Quantum theory does not say that you cannot measure position and momentum precisely but it says a particle cannot be prepared in a state where both position and momentum are determined arbitrarily precisely. This is a misconception of the principle going back to Heisenberg's very first paper on it. It has been corrected by Bohr shortly thereafter.

I have discussed a modern example of experiments providing evidence for this view in this forum, unfortunately with no response, here:

3. Apr 27, 2013

### Simon Bridge

That's intreguing vanhees71
For the two detectors proposed to measure the position and momentum simultaneously would require them to be in the same place at the same time ... i.e. the same detector. The detector, even if perfect, would just measure the uncertainty in the prepared states. It's nice - I like it. Though it does suggest that an individual particle could be measured to have a precise momentum and position at the same time, without disturbing it's state - the stats belong to the ensemble? (Should I take this to the other thread?)

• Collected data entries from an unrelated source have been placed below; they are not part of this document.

(* ===== verification/BenchQueueTheorems.v ===== *)
(** * BenchQueueTheorems

    What [run_bounded_queue] counts, and that it can always end. *)

From S2P Require Import Prelude Lts BoundedQueue QueueSystem QueueTheorems BenchQueue.
From S2P Require Import BenchQueueInv BenchQueueLive.
Open Scope Z_scope.

(** ** What the benchmark counts *)
Section result.
Variables (capacity count producers per now : Z).
Hypothesis Hper : per_producer count producers = Some per.

Abbreviation bench_run := (run (H := bench_lts producers per) (bench_init capacity producers now)).

Lemma all_sent_counters tr β :
  bench_inv producers per tr β -> all_sent producers per (b_writers β) ->
  b_writers β = replicate (Z.to_nat producers) (Z.max 0 per).
Proof.
  intros [_ _ Hctr _ _ _ _ _ _] [Hl Hall]. apply list_eq. intros p.
  destruct (b_writers β !! p) as [i|] eqn:Hp.
  - specialize (Hctr _ _ Hp). specialize (Hall _ _ Hp).
    apply lookup_lt_Some in Hp. rewrite lookup_replicate_2 by lia. f_equal. lia.
  - apply lookup_ge_None in Hp. symmetry. apply lookup_ge_None. rewrite length_replicate. lia.
Qed.

Lemma bind_sent_max n i : replicate n (Z.max 0 i) ≫= sent = replicate n i ≫= sent.
Proof.
  induction n as [|n IH]; [done|]. by rewrite !replicate_S, !bind_cons, IH, sent_max.
Qed.

Lemma zlen_replicate_sent n i :
  zlen (replicate n i ≫= sent) = Z.of_nat n * Z.max 0 i.
Proof.
  induction n as [|n IH]; [done|].
  change (zlen (sent i ++ (replicate n i ≫= sent)) = Z.of_nat (S n) * Z.max 0 i).
  rewrite zlen_app, IH, zlen_sent. lia.
Qed.

(** At the end every writer has sent its share, and all of it was popped. *)
Lemma bench_over tr β :
  bench_run tr β -> b_main β = MDone ->
  b_writers β = replicate (Z.to_nat producers) (Z.max 0 per) /\
  popped (queue_trace tr) = accepted (queue_trace tr) /\
  popped (queue_trace tr) ≡ₚ replicate (Z.to_nat producers) per ≫= sent.
Proof.
  intros Hr Hd. destruct (bq_run_inv capacity producers per now tr β Hr) as [Hinv Hpol].
  pose proof Hinv as [_ _ _ _ Hm Hacc Hrem Hcon Hdone]. unfold main_ok in Hm. rewrite Hd in Hm.
  destruct Hm as (Hall & Hcl & Hcd). destruct (Hdone Hcd) as [_ Hi].
  pose proof (run_history _ _ _ _ _ _ (fits_wrap 64 capacity ltac:(lia))
                (run_queue capacity producers per now tr β Hr)) as Hh.
  rewrite Hi, app_nil_r, Hrem in Hh.
  pose proof (all_sent_counters tr β Hinv Hall) as Hw. split; [done|]. split; [done|].
  by rewrite <-Hh, Hacc, Hw, bind_sent_max.
Qed.

(** What the queue took, with and without the names of the senders. *)
Lemma run_tagged tr β : bench_run tr β -> (tagged tr).*2 = accepted (queue_trace tr).
Proof.
  induction 1 as [|tr e β β' Hr IH Hs]; [done|].
  rewrite tagged_snoc, fmap_app, IH, queue_trace_snoc. unfold accepted. rewrite bind_app. f_equal.
  destruct Hs; simpl; rewrite ?app_nil_r; try done. by rewrite <-list_fmap_compose, list_fmap_id.
Qed.

Lemma sec_accepted_shape (q : BoundedQueue Z) v s :
  push_shape q v s -> sec_accepted v s = [] \/ sec_accepted v s = [v].
Proof. destruct 1; simpl; auto. Qed.

(** What each writer has sent so far, in the order in which it was taken. *)
Lemma run_from_writer tr β p :
  bench_run tr β -> from_writer p (tagged tr) = sent (default 0 (b_writers β !! p)).
Proof.
  induction 1 as [|tr e β β' Hr IH Hs]; [done|].
  destruct (bq_run_inv capacity producers per now tr β Hr) as [Hinv Hpol].
  rewrite tagged_snoc, from_writer_app, IH.
  destruct Hs as [β s σ' done' n' Hd Hs Hc|β Hmp Hlt| |β k i s σ' Hk Hi Hs| | | | | | |  |]; simpl;
    rewrite ?app_nil_r; try done.
  - rewrite lookup_app. by destruct (b_writers β !! p) as [i|] eqn:Hp; [|destruct (p - _)%nat].
  - destruct (push_step_inv _ _ _ _ _ Hs) as (Hsh & _ & _ & _ & _ & Hf).
    pose proof (writing_open producers per β k i (inv_main _ _ _ _ Hinv) Hk Hi) as Hopen.
    destruct (blocking_push _ _ _ Hsh Hpol Hopen Hf) as (_ & _ & Ho).
    destruct (inv_counters _ _ _ _ Hinv k i Hk) as [Hi0 _].
    destruct (decide (k = p)) as [->|Hne].
    + rewrite from_writer_same, list_lookup_insert_eq, Hk by by eapply lookup_lt_Some. simpl.
      unfold advance. destruct Ho as [(-> & -> & _)|(d & -> & -> & _)]; [by rewrite sent_succ|apply app_nil_r].
    + by rewrite from_writer_other, app_nil_r, list_lookup_insert_ne by done.
Qed.

(** C29: when the benchmark over the bounded queue ends, the consumer has popped
    exactly what the writers sent, in an order that keeps the order of each
    writer: of the messages popped, each known by its sender, those of a writer are
    0, 1, up to [count / producers - 1], and there are no others.  What the consumer
    reports is their number, [count / producers] for each of the [producers]; when
    [producers] divides [count] that is [count]. *)
Theorem bench_queue_exact (tr : list bench_event) (β : bench) :
  bench_run tr β -> b_main β = MDone ->
  popped (queue_trace tr) = (tagged tr).*2 /\
  (forall p, from_writer p (tagged tr) = if decide (p < Z.to_nat producers)%nat then sent per else []) /\
  popped (queue_trace tr) ≡ₚ replicate (Z.to_nat producers) per ≫= sent /\
  b_consumed β = u64 (Z.max 0 producers * Z.max 0 per) /\
  (0 < producers -> 0 <= count < 2 ^ 63 -> Z.divide producers count -> b_consumed β = count).
Proof.
  intros Hr Hd. destruct (bench_over tr β Hr Hd) as (Hw & Hpop & Hperm).
  pose proof (bq_run_inv capacity producers per now tr β Hr) as [[_ _ _ _ _ _ _ Hcon _] _].
  assert (Hlen : zlen (popped (queue_trace tr)) = Z.max 0 producers * Z.max 0 per).
  { unfold zlen at 1. rewrite Hperm. fold (zlen (replicate (Z.to_nat producers) per ≫= sent)).
    rewrite zlen_replicate_sent. lia. }
  split; [by rewrite Hpop, (run_tagged tr β Hr)|]. split.
  { intros p. rewrite (run_from_writer tr β p Hr), Hw. case_decide.
    - rewrite lookup_replicate_2 by done. apply sent_max.
    - rewrite lookup_ge_None_2; [done|]. rewrite length_replicate. lia. }
  split; [done|]. split; [congruence|]. intros Hp Hc [k ->]. rewrite Hcon, Hlen.
  unfold per_producer in Hper. repeat case_bool; simplify_eq/=.
  rewrite Z.quot_mul by lia. assert (0 <= k) by nia. rewrite !Z.max_r by lia.
  rewrite Z.mul_comm. apply wrap_small. split; lia.
Qed.
End result.

(** ** The benchmark can always end *)
Section ends.
Variables (capacity producers per now : Z).

(** The benchmark over the bounded queue can always end: from every state the
    program can reach there is a way to the end in which no thread wakes
    spuriously and no time need pass, so nobody waits for ever for a wake-up. *)
Theorem bench_queue_ends (tr : list bench_event) (β : bench) :
  run (H := bench_lts producers per) (bench_init capacity producers now) tr β ->
  exists tr' β', run (H := bench_lts producers per) β tr' β' /\
    forallb thread_step tr' = true /\ b_main β' = MDone.
Proof.
  remember (work producers per β) as n eqn:Hn. revert tr β Hn.
  induction (lt_wf n) as [n _ IH]. intros tr β Hn Hr.
  destruct (decide (b_main β = MDone)) as [Hd|Hd].
  { exists [], β. by split; [constructor|]. }
  destruct (progress producers per β (run_live capacity producers per now tr β Hr) Hd) as (e & β1 & Hs & He & Hlt).
  destruct (IH (work producers per β1) ltac:(lia) (tr ++ [e]) β1 eq_refl) as (tr' & β' & Hr' & Hne & Hd');
    [by econstructor|].
  exists (e :: tr'), β'. split; [by eapply run_cons|]. split; [|done].
  simpl. by rewrite He.
Qed.
End ends.

(** ** Witnesses *)
Section witnesses.
Lemma bench_queue_exact_witness :
  exists tr β, exec (H := bench_lts 3 2) (bench_init 1 3 0) bench_commands = Some (tr, β) /\
    tagged tr = [(0%nat, 0); (1%nat, 0); (0%nat, 1); (1%nat, 1); (2%nat, 0); (2%nat, 1)] /\
    popped (queue_trace tr) = (tagged tr).*2 /\ from_writer 1 (tagged tr) = sent 2 /\
    b_consumed β = u64 (Z.max 0 3 * Z.max 0 2).
Proof.
  do 2 eexists. split; [vm_compute; reflexivity|]. split; [vm_compute; reflexivity|].
  edestruct (bench_queue_exact 1 7 3 2 0) as (Hp & Hw & _ & Hc & _);
    [reflexivity|apply (exec_sound (H := bench_lts 3 2) _ bench_commands); vm_compute; reflexivity
    |reflexivity|].
  split; [exact Hp|]. split; [exact (Hw 1%nat)|exact Hc].
Defined.

(** From the state in which a writer and the consumer are both asleep. *)
Lemma bench_queue_ends_witness :
  exists tr β, exec (H := bench_lts 3 2) (bench_init 1 3 0) (take 5 bench_commands) = Some (tr, β) /\
    exists tr' β', run (H := bench_lts 3 2) β tr' β' /\ forallb thread_step tr' = true /\ b_main β' = MDone.
Proof.
  do 2 eexists. split; [vm_compute; reflexivity|].
  eapply (bench_queue_ends 1 3 2 0).
  apply (exec_sound (H := bench_lts 3 2) _ (take 5 bench_commands)). vm_compute. reflexivity.
Defined.
End witnesses.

The usual response would just be that the act of measuring one disturbs the other.
For the simultaneous measurement the experimenter has to come up with a way to hit the particle very hard (to measure position precisely) and softly (to get the momentum) at the same time - a contradiction.

4. Apr 27, 2013

### dipole

I really hate the explanation that "measuring position disturbs the momentum" or vice versa. That is not what the uncertainty principle states, even if it is a fact of reality...

You can't measure position and momentum at the same time because if position is well defined, then the momentum is fundamentally ill-defined. That is, if the particle is in a state that has well-defined position, then it doesn't even make sense to talk about it having some well-defined momentum!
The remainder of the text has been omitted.